Where there's a Willesden there's a way

Wednesday, August 25, 2004

Come, friendly bombs...

There aren't many people in the country who might benefit from a vicious and unprovoked mortar attack. I think Rebekah Wade is about the only possile candidate.

On the one hand, having her office suddenly ripped apart by a barrage of crudely-made explosive rockets might do her and her staff some serious harm. And terrorist attacks are always wrong, and DOAFW almost never condones them..We'd like to point at this stage that we are *not* inciting a vicious and unprovoked mortar attack on any employee of The Sun newspaper.

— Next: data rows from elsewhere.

(** A command in parentheses, and the redirections behind it. *)
Lemma parseblock_show c s k tl rs e : parses c -> here s (paren (show c) ++ tl) -> no_ws tl -> no_ws (show c ++ [chr ")"]) ->
  (4 * (length buf - s) + 1 <= k)%nat -> parseredirs buf (length buf) (s + length (paren (show c)))%nat = Ret rs e ->
  exists c', parseblock buf k s = Ret (redirs c' rs) e /\ read_cmd (slice buf) c' = c.
Proof.
  intros Hc H Htl Hsh Hk Hr. destruct (here_paren _ _ _ H) as (H1 & H2 & H3 & Hlt). destruct k as [|k]; [lia|].
  destruct (Hc (S s) k (chr ")" :: tl)) as (c' & Hp & Hm); [right; by eexists|done|lia|].
  exists c'. split; [|done]. cbn [parseblock].
  assert (here s (chr "(" :: show c ++ chr ")" :: tl)) as H0 by (unfold paren in H; cbn [app] in H; by rewrite <- app_assoc in H).
  rewrite (bind_ret_l _ _ _ _ _ (peek_yes (bytes "(") _ _ _ _ H0 eq_refl ltac:(done) eq_refl)). cbn [negb].
  assert (no_ws (show c ++ chr ")" :: tl)) as Hnw by (destruct (show c); done).
  rewrite (bind_ret_l _ _ _ _ _ (gettoken_sym _ _ _ H0 eq_refl ltac:(done) eq_refl Hnw)).
  rewrite (bind_ret_l _ _ _ _ _ Hp). rewrite (bind_ret_l _ _ _ _ _ (peek_yes (bytes ")") _ _ _ _ H2 eq_refl ltac:(done) eq_refl)). cbn [negb].
  rewrite (bind_ret_l _ _ _ _ _ (gettoken_sym _ _ _ H2 eq_refl ltac:(done) eq_refl Htl)).
  rewrite length_paren in Hr. replace (S (S s + length (show c)))%nat with (s + (length (show c) + 2))%nat by lia.
  by rewrite (bind_ret_l _ _ _ _ _ Hr).
Qed.

Lemma show_no_ws c tl : wf c -> no_ws tl -> no_ws (show c ++ tl).
Proof.
  destruct c as [argv| | | |]; cbn [show]; intros Hwf Ht; try done. destruct Hwf as [Ha _].
  destruct Ha as [|w argv [Hne Hw] _]; [done|]. destruct Hw as [|c w (H0 & Hws & _) _]; done.
Qed.

Lemma parseexec_block c s k tl rs e : parses c -> wf c -> here s (paren (show c) ++ tl) -> no_ws tl ->
  (4 * (length buf - s) + 2 <= k)%nat -> parseredirs buf (length buf) (s + length (paren (show c)))%nat = Ret rs e ->
  exists c', parseexec buf k s = Ret (redirs c' rs) e /\ read_cmd (slice buf) c' = c.
Proof.
  intros Hc Hwf H Htl Hk Hr. destruct k as [|k]; [lia|].
  destruct (parseblock_show c s k tl rs e Hc H Htl (show_no_ws c [chr ")"] Hwf ltac:(done)) ltac:(lia) Hr) as (c' & Hp & Hm).
  exists c'. split; [|done]. cbn [parseexec].
  assert (here s (chr "(" :: show c ++ chr ")" :: tl)) as H0 by (unfold paren in H; cbn [app] in H; by rewrite <- app_assoc in H).
  by rewrite (bind_ret_l _ _ _ _ _ (peek_yes (bytes "(") _ _ _ _ H0 eq_refl ltac:(done) eq_refl)).
Qed.

(** A command in parentheses that nothing is redirected of. *)
Lemma parseexec_paren c s k tl : parses c -> wf c -> here s (paren (show c) ++ tl) -> quiet (bytes "<>") tl ->
  (4 * (length buf - s) + 2 <= k)%nat ->
  exists c', parseexec buf k s = Ret c' (s + length (paren (show c)))%nat /\ read_cmd (slice buf) c' = c.
Proof.
  intros Hc Hwf H Hq Hk. destruct (here_paren _ _ _ H) as (_ & _ & H3 & _).
  apply (parseexec_block c s k tl [] _ Hc Hwf H (quiet_no_ws _ _ Hq) Hk). by apply (parseredirs_quiet _ _ tl).
Qed.

(** After a command, a line that ends. *)
Lemma parseline_end k s e c tl : parsepipe buf k s = Ret c e -> here e tl -> stop tl -> parseline buf (S k) s = Ret c e.
Proof.
  intros Hp He Ht. cbn [parseline]. rewrite (bind_ret_l _ _ _ _ _ Hp).
  rewrite (bind_ret_l _ _ _ _ _ (parsebacks_quiet (length buf) _ _ He (stop_quiet (bytes "&") _ Ht eq_refl))).
  by rewrite (bind_ret_l _ _ _ _ _ (peek_quiet _ _ _ He (stop_quiet (bytes ";") _ Ht eq_refl))).
Qed.

Lemma parsepipe_end k s e c tl : parseexec buf k s = Ret c e -> here e tl -> quiet (bytes "|") tl -> parsepipe buf (S k) s = Ret c e.
Proof.
  intros Hp He Hq. cbn [parsepipe]. rewrite (bind_ret_l _ _ _ _ _ Hp). by rewrite (bind_ret_l _ _ _ _ _ (peek_quiet _ _ _ He Hq)).
Qed.

(** ** Every kind of command *)

Lemma parses_exec argv : wf (SExec argv) -> parses (SExec argv).
Proof.
  intros [Ha Hn] s k tl Ht H Hk. destruct k as [|[|[|k]]]; try lia. unfold MAXARGS in Hn.
  destruct (parseargs_show argv (MAXARGS - 1) s tl Ha ltac:(unfold MAXARGS; lia) Ht H) as (ts & Hp & Hm).
  exists (EXEC ts). split; [|cbn; by rewrite Hm]. cbn [show] in *. pose proof (here_app _ _ _ H) as He.
  eapply parseline_end; [|exact He|done]. eapply parsepipe_end; [|exact He|by apply stop_quiet].
  cbn [parseexec]. rewrite (bind_ret_l _ _ _ _ _ (peek_quiet _ _ _ H (args_quiet (bytes "(") argv tl Ha Ht ltac:(repeat constructor) eq_refl))).
  rewrite (bind_ret_l _ _ _ _ _ (parseredirs_quiet (length buf) _ _ H (args_quiet (bytes "<>") argv tl Ha Ht ltac:(repeat constructor) eq_refl))).
  by rewrite (bind_ret_l _ _ _ _ _ Hp).
Qed.

Lemma parses_pipe l r : parses l -> parses r -> wf l -> wf r -> parses (SPipe l r).
Proof.
  intros Hl Hr Wl Wr s k tl Ht H Hk. destruct k as [|[|[|k]]]; try lia. cbn [show] in *. rewrite <- app_assoc in H. cbn [app] in H.
  destruct (parseexec_paren l s (S k) _ Hl Wl H ltac:(done) ltac:(lia)) as (l' & Pl & Ml).
  destruct (here_paren _ _ _ H) as (_ & _ & H1 & Hlt). destruct (here_cons _ _ _ H1) as (H2 & _ & _).
  destruct (parseexec_paren r (S (s + length (paren (show l)))) k tl Hr Wr H2 (stop_quiet (bytes "<>") _ Ht eq_refl)) as (r' & Pr & Mr);
    [rewrite length_paren; lia|]. destruct (here_paren _ _ _ H2) as (_ & _ & H3 & _).
  exists (PIPE l' r'). split; [|cbn; by rewrite Ml, Mr]. rewrite length_app. cbn [length].
  replace (s + (length (paren (show l)) + S (length (paren (show r)))))%nat
    with (S (s + length (paren (show l))) + length (paren (show r)))%nat by lia.
  eapply parseline_end; [|exact H3|done]. cbn [parsepipe]. rewrite (bind_ret_l _ _ _ _ _ Pl).
  rewrite (bind_ret_l _ _ _ _ _ (peek_yes (bytes "|") _ _ _ _ H1 eq_refl ltac:(done) eq_refl)).
  rewrite (bind_ret_l _ _ _ _ _ (gettoken_sym _ _ _ H1 eq_refl ltac:(done) eq_refl ltac:(done))).
  by rewrite (bind_ret_l _ _ _ _ _ (parsepipe_end _ _ _ _ _ Pr H3 (stop_quiet (bytes "|") _ Ht eq_refl))).
Qed.

Lemma parses_list l r : parses l -> parses r -> wf l -> wf r -> parses (SList l r).
Proof.
  intros Hl Hr Wl Wr s k tl Ht H Hk. destruct k as [|[|[|[|k]]]]; try lia. cbn [show] in *. rewrite <- app_assoc in H. cbn [app] in H.
  destruct (parseexec_paren l s (S (S k)) _ Hl Wl H ltac:(done) ltac:(lia)) as (l' & Pl & Ml).
  destruct (here_paren _ _ _ H) as (_ & _ & H1 & Hlt). destruct (here_cons _ _ _ H1) as (H2 & _ & Hlt1). rewrite length_paren in Hlt1.
  set (s2 := S (s + length (paren (show l)))) in *.
  assert (4 * (length buf - s2) + 8 <= S (S (S (S k))))%nat as Hk2 by (unfold s2; rewrite length_paren; lia).
  destruct (parseexec_paren r s2 (S k) tl Hr Wr H2 (stop_quiet (bytes "<>") _ Ht eq_refl) ltac:(lia)) as (r' & Pr & Mr).
  destruct (here_paren _ _ _ H2) as (_ & _ & H3 & _).
  exists (LIST l' r'). split; [|cbn; by rewrite Ml, Mr]. rewrite length_app. cbn [length].
  replace (s + (length (paren (show l)) + S (length (paren (show r)))))%nat with (s2 + length (paren (show r)))%nat by (unfold s2; lia).
  cbn [parseline]. rewrite (bind_ret_l _ _ _ _ _ (parsepipe_end _ _ _ _ _ Pl H1 ltac:(done))).
  rewrite (bind_ret_l _ _ _ _ _ (parsebacks_quiet (length buf) _ _ H1 ltac:(done))).
  rewrite (bind_ret_l _ _ _ _ _ (peek_yes (bytes ";") _ _ _ _ H1 eq_refl ltac:(done) eq_refl)).
  rewrite (bind_ret_l _ _ _ _ _ (gettoken_sym _ _ _ H1 eq_refl ltac:(done) eq_refl ltac:(done))). fold s2.
  pose proof (parsepipe_end _ _ _ _ _ Pr H3 (stop_quiet (bytes "|") _ Ht eq_refl)) as Pp.
  by rewrite (bind_ret_l _ _ _ _ _ (parseline_end _ _ _ _ _ Pp H3 Ht)).
Qed.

On the other hand, becoming the blameless victim of a vicious and unprovoked mortar attack, watching her office collapse in on her and her innocent staff in a terrifying burst of noise and limb-mangling concrete, pinning her beneath rubble for hours with the bleak certainty of life-changing injury (which we can all agree is *wrong*) might give her some insight into what it's like to appear on one of her front pages.

Time was when the Sun's cowardly and bullying attacks were generally limited to the rich and famous, and rarely, dead scousers. The inevitable Price of Fame was that those who made their living from widespread recognition could expect tabloid employees trawling through their rubbish, furtive pictures of them putting rubbish out in their y-fronts and heavily bribed ex-pa rtners revealing mundane personal details under lurid Sunday headlines. But that was part of daring to be publicly successive, and it was difficult to feel that much sympathy.

But two things happened. Firstly there was reality television. Suddenly fame and its accompanying hatred were open to ordinary, frequently naive, everyday folk. And without the fear of expensive Celebrity libel lawyers, newspapers were free to slaughter these lambs as much as was profitable. The Sun crossed the Rubicon when it ran a headline of Jade Goody, essentially a gameshow contestant guilty of nothing but a mildly annoying laugh, inciting KILL THE PIG.

Secondly newspapers realised that people did not have to solicit fame or give permission in order to be torn apart, for profit, by the tabloids. And someone merely had to be close to a famous person to be fair game.

Today saw a classic of the genre. Not content with tearing apart the painfully young Wayne Rooney's fledgling personal life based on some inexplicable grudge, destroying his relationship and his family life, The Sun's now chasing hookers.

Being of a distinctly Victorian morality, The Sun doesn't feel it owes any sympathy to any woman who works in the sex industry. For that matter, if she happens to have had a celebrity customer, it's perfectly acceptable to chase her down the street with a camera and splash a picture of a terrified woman over millions on front pages with the headline DON'T FANCY YOURS MATE. When, exactly, did it become acceptable to hound members of the public and taunt them about their lifestyle and appearance? In any other context, isn't this called bullying?

Rebekah Wade in particular has had no qualms about humiliating and viciously bullying private, invariably poor citizens. Just a few months ago a clearly troubled individual found herself declared the LAZIEST WOMAN IN BRITAIN.She could do this to a vulnerable young woman knowing perfectly well her readers would take her devastating and unprovoked attack at face value and that no-one else would ever have the guts to stand up to Britain's biggest bully. Especially not politicians, there only as long as the bully is able to tolerate them.

For evil to triumph it is necessary only for good men to do nothing. And when evil sells six million copies, it might just be time for good people to reach for the welding torches.

Which, as we've said, would be wrong.